## TASK INSTRUCTIONS
The entries below hold a line with "cbv beta. intros" and a line with "change (terminal_level _)". Return those lines and all that lie between them, exactly and only.

## MATERIAL SHOWN
(** The preliminary operation, when it does not have to wait. *)
Lemma second_pre_wp c r s h : recov_ok c r (reset s) ->
  rm_state (reset s) = E_OPERATION_WAIT \/ connected (clients s) = 0 ->
  wp False pre_mdm_cold_reset (fun _ s' h' => quiet h h' /\
    state s' = (if bool_decide (link_get_bb_type (mlink s) = E_LINK_USB) && flash_required (flash s)
                then E_MMGR_MDM_START else E_MMGR_MDM_CONF_ONGOING) /\
    reset s' = set_state E_OPERATION_CONTINUE (reset s) /\ flash s' = flash s /\ mcd s' = mcd s /\
    fd_tty s' = fd_tty s /\ mlink s' = mlink s) s h.
Proof.
  intros Hx Hst. unfold pre_mdm_cold_reset. apply wp_bind, wp_zoom, wp_gets, wp_bind, wp_zoom, wp_gets.
  replace (bool_decide (rm_state (reset s) = E_OPERATION_NONE) && _) with false.
  2:{ cbn [clients put_reset]. destruct Hst as [->|E]; [done|]. rewrite E. by rewrite andb_false_r. }
  replace (bool_decide (rm_state (reset s) = E_OPERATION_WAIT) || _) with true.
  2:{ cbn [clients put_reset]. destruct Hst as [->|E]; [done|]. rewrite E. by rewrite orb_true_r. }
  apply wp_bind, wp_bind, wp_zoom. unfold recov_set_state. apply wp_bind, wp_modify, wp_ret.
  apply wp_bind, wp_zoom, wp_gets, wp_bind, wp_when.
  set (s2 := put_reset _ _).
  assert (Hrest : forall h2, quiet h h2 ->
    wp False (s0 ← get;
      required ← (if bool_decide (link_get_bb_type (mlink s0) = E_LINK_USB)
                  then on_flash mdm_flash_is_required else mret false);
      set_mmgr_state (if (required : bool) then E_MMGR_MDM_START else E_MMGR_MDM_CONF_ONGOING) ;;
      n ← on_cli clients_get_connected;
      when (negb (n =? 0)) (_ ← on_cli clients_reset_ack_cold; stop_timer E_TIMER_COLD_RESET_ACK))
      (fun _ s' h' => wp False (mret E_ERR_SUCCESS) (fun _ s' h' => quiet h h' /\
         state s' = (if bool_decide (link_get_bb_type (mlink s) = E_LINK_USB) && flash_required (flash s)
                     then E_MMGR_MDM_START else E_MMGR_MDM_CONF_ONGOING) /\
         reset s' = set_state E_OPERATION_CONTINUE (reset s) /\ flash s' = flash s /\ mcd s' = mcd s /\
         fd_tty s' = fd_tty s /\ mlink s' = mlink s) s' h') s2 h2).
  { intros h2 Hq. apply wp_bind, wp_get, wp_bind. change (mlink s2) with (mlink s).
    unfold flash_required, set_mmgr_state.
    destruct (bool_decide _); cbn [andb];
      [apply wp_zoom, wp_gets|apply wp_ret];
      apply wp_bind, wp_modify, wp_bind, wp_zoom, wp_gets, wp_when;
      (destruct (negb _); [|split_and!; done]);
      apply wp_bind, wp_zoom; unfold clients_reset_ack_cold, reset_ack;
      apply wp_bind, wp_modify, wp_ret;
      (eapply wp_mono; [apply q_stop|]); cbv beta; intros _ s4 h4 (-> & t & ->); split_and!; done. }
  destruct (negb _); [|by apply Hrest].
  refine (Hrest (X_broadcast_msg E_MSG_INTENT_MODEM_COLD_RESET :: h) _). by apply quiet_cons.
Qed.

End second_half.

(** C4.  The second half of a cold reset: once the clients have been asked, or
    when there is none to ask, [reset_modem] has the driver watch for core dumps
    only, reset the modem and then watch for the next sign of it, the firmware
    download or the IPC, according to whether it has to be flashed; these are the
    only requests it makes.  The link is closed and the next recovery will ask
    the clients again. *)
Theorem recovery_resets_modem `{Platform} c r s h :
  files_ok -> recov_ok c r (reset s) -> 0 < c ->
  level_id (reset s) = E_EL_MODEM_COLD_RESET -> op (reset s) <> E_FORCE_OOS ->
  rm_state (reset s) = E_OPERATION_WAIT \/ connected (clients s) = 0 ->
  wp False reset_modem (fun _ s' h' =>
    if upgrade_err (flash s') =? MDM_UPDATE_ERR_NONE then
      let required := flash_required (flash s') in
      state s' = (if bool_decide (link_get_bb_type (mlink s) = E_LINK_USB) && required
                  then E_MMGR_MDM_START else E_MMGR_MDM_CONF_ONGOING) /\
      rm_state (reset s') = E_OPERATION_NONE /\ fd_tty s' = closed (fd_tty s) /\
      sent h' = sent h /\
      driver_calls h' = driver_calls h ++
        [MDM_CTRL_SET_POLLED_STATES MDM_CTRL_STATE_COREDUMP;
         reset_request (mcd s);
         MDM_CTRL_SET_POLLED_STATES ((if required then MDM_CTRL_STATE_FW_DOWNLOAD_READY
                                      else MDM_CTRL_STATE_IPC_READY) .| MDM_CTRL_STATE_COREDUMP)]
    else out_of_service s h s' h') s h.
Proof.
  intros Hok Hx Hc Hl Hop Hst. pose proof (fo_alloc Hok) as Ha. apply (begin_step c r); [done..|]. fold reset_at. intros l s1 h1 Hq Hb.
  destruct (Hb) as (f & x & -> & Hf & Hx' & Hrm & Hlx & Hif).
  rewrite (bool_decide_eq_false_2 _ Hop), andb_true_r in Hif.
  destruct (upgrade_err f =? MDM_UPDATE_ERR_NONE) eqn:Eu.
  2:{ subst l. rewrite Hif. eapply wp_mono; [by apply out_of_service_wp|]. cbv beta.
      intros _ s' h' [-> Hs']. cbn [flash put_reset put_flash]. rewrite Eu.
      by eapply out_of_service_quiet. }
  destruct Hif as (Ho & _ & Hcold). rewrite (Hcold Hl Hc) in *. unfold reset_at.
  cbn [hdler_pre_mdm]. apply wp_bind.
  eapply wp_mono; [apply (second_pre_wp c r); cbn [reset clients put_reset put_flash]; [done|]|].
  { destruct Hst as [Hst|Hst]; [left; congruence|by right]. }
  cbv beta. intros _ s2 h2 (Hq2 & Es & Er & Ef & Em & Ed & El).
  apply wp_bind, wp_zoom, wp_gets. rewrite Er. rewrite bool_decide_eq_false_2 by done.
  apply wp_bind. apply op_step; [exact Hlx|].
  change (terminal_level _) with false. cbv iota. cbn [hdler_mdm]. intros y h3 Hs3 Hd3.
  apply wp_bind, wp_zoom. eapply wp_mono; [apply reset_wp|]. cbv beta.
  intros _ m h4 (-> & Hs4 & Hd4).
  eapply wp_mono; [apply (finish_wp c r)|].
  { exact Hx'. }
  cbn [flash put_mcd put_fd_tty put_secur put_timer put_reset state fd_tty mcd].
  intros _ s5 h5 (E1 & E2 & E3 & E4 & E5 & E6). apply wp_ret.
  rewrite E3, Ef. cbn [flash put_reset put_flash]. rewrite Eu. cbv zeta.
  destruct Hq as [Hd1 Hs1], Hq2 as [Hd2 Hs2]. rewrite E1, Es. split_and!; try done.
  - rewrite E2, Ed. done.
  - congruence.
  - rewrite E6, Hd4, Hd3. cbn [mcd put_fd_tty put_secur put_timer put_mcd put_reset].
    rewrite Em, Ef, Hd2, Hd1, <- !app_assoc. done.
Qed.

(** A device that has a firmware for the modem. *)
Definition with_firmware : Platform := with_reply still (fun h cc =>
  match cc with
  | X_opendir _ => inr [(bytes "modem.fls", false)]
  | X_regexec _ _ => true
  | cc => @reply still h cc
  end).

Lemma with_firmware_ok : @files_ok with_firmware.
Proof. split; [done|]. intros h p _. split; [done|]. intros e [= <-]. by repeat constructor. Qed.

Lemma demo_recov_ok : recov_ok 1 1 (reset demo_data).
Proof. done. Qed.

Lemma recovery_out_of_service_witness :
  exists s' h', @reset_modem with_firmware
      (put_reset (set_op E_FORCE_OOS (reset demo_data)) demo_data) [] = Done E_ERR_SUCCESS s' h' /\
    state s' = E_MMGR_MDM_OOS /\
    driver_calls h' = [MDM_CTRL_SET_POLLED_STATES 64; MDM_CTRL_POWER_OFF].
Proof.
  destruct (wp_done _ _ _ _ (@recovery_out_of_service with_firmware 1 1
    (put_reset (set_op E_FORCE_OOS (reset demo_data)) demo_data) [] with_firmware_ok ltac:(done)
    (or_introl eq_refl))) as (ret & s' & h' & E & Hs & _ & _ & _ & _ & Hd & _).
  exists s', h'. split; [|split; [exact Hs|rewrite Hd; reflexivity]].
  rewrite E. f_equal. revert E. vm_compute. by intros [= <- _ _].
Defined.

Lemma recovery_asks_clients_witness :
  exists ret s' h', @reset_modem with_firmware demo_data [] = Done ret s' h' /\
    state s' = E_MMGR_WAIT_COLD_ACK /\ driver_calls h' = [].
Proof.
  destruct (wp_done _ _ _ _ (@recovery_asks_clients with_firmware 1 1 demo_data []
    with_firmware_ok ltac:(done) ltac:(done) ltac:(done) ltac:(done) ltac:(done) ltac:(done)))
    as (ret & s' & h' & E & Hs).
  exists ret, s', h'. split; [exact E|].
  assert (Hu : upgrade_err (flash s') = 0) by (revert E; vm_compute; by intros [= _ <- _]).
  rewrite Hu in Hs. destruct Hs as (H1 & _ & _ & _ & _ & _ & H2 & _). done.
Defined.

Lemma recovery_resets_modem_witness :
  exists ret s' h', @reset_modem with_firmware
      (put_reset (set_state E_OPERATION_WAIT (reset demo_data)) demo_data) [] = Done ret s' h' /\
    state s' = E_MMGR_MDM_CONF_ONGOING /\
    driver_calls h' = [MDM_CTRL_SET_POLLED_STATES 8; MDM_CTRL_COLD_RESET;
                       MDM_CTRL_SET_POLLED_STATES 40].
Proof.
  destruct (wp_done _ _ _ _ (@recovery_resets_modem with_firmware 1 1
    (put_reset (set_state E_OPERATION_WAIT (reset demo_data)) demo_data) []
    with_firmware_ok ltac:(done) ltac:(done) ltac:(done) ltac:(done) ltac:(by left)))
    as (ret & s' & h' & E & Hs).
  exists ret, s', h'. split; [exact E|].
  assert (Hu : upgrade_err (flash s') = 0) by (revert E; vm_compute; by intros [= _ <- _]).
  assert (Hf : flash_required (flash s') = true) by (revert E; vm_compute; by intros [= _ <- _]).
  rewrite Hu in Hs. cbv zeta in Hs. rewrite Hf in Hs. destruct Hs as (H1 & _ & _ & _ & H2).
  split; [exact H1|]. rewrite H2. reflexivity.
Defined.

## WRITTEN ANSWER
  cbv beta. intros _ s2 h2 (Hq2 & Es & Er & Ef & Em & Ed & El).
  apply wp_bind, wp_zoom, wp_gets. rewrite Er. rewrite bool_decide_eq_false_2 by done.
  apply wp_bind. apply op_step; [exact Hlx|].
  change (terminal_level _) with false. cbv iota. cbn [hdler_mdm]. intros y h3 Hs3 Hd3.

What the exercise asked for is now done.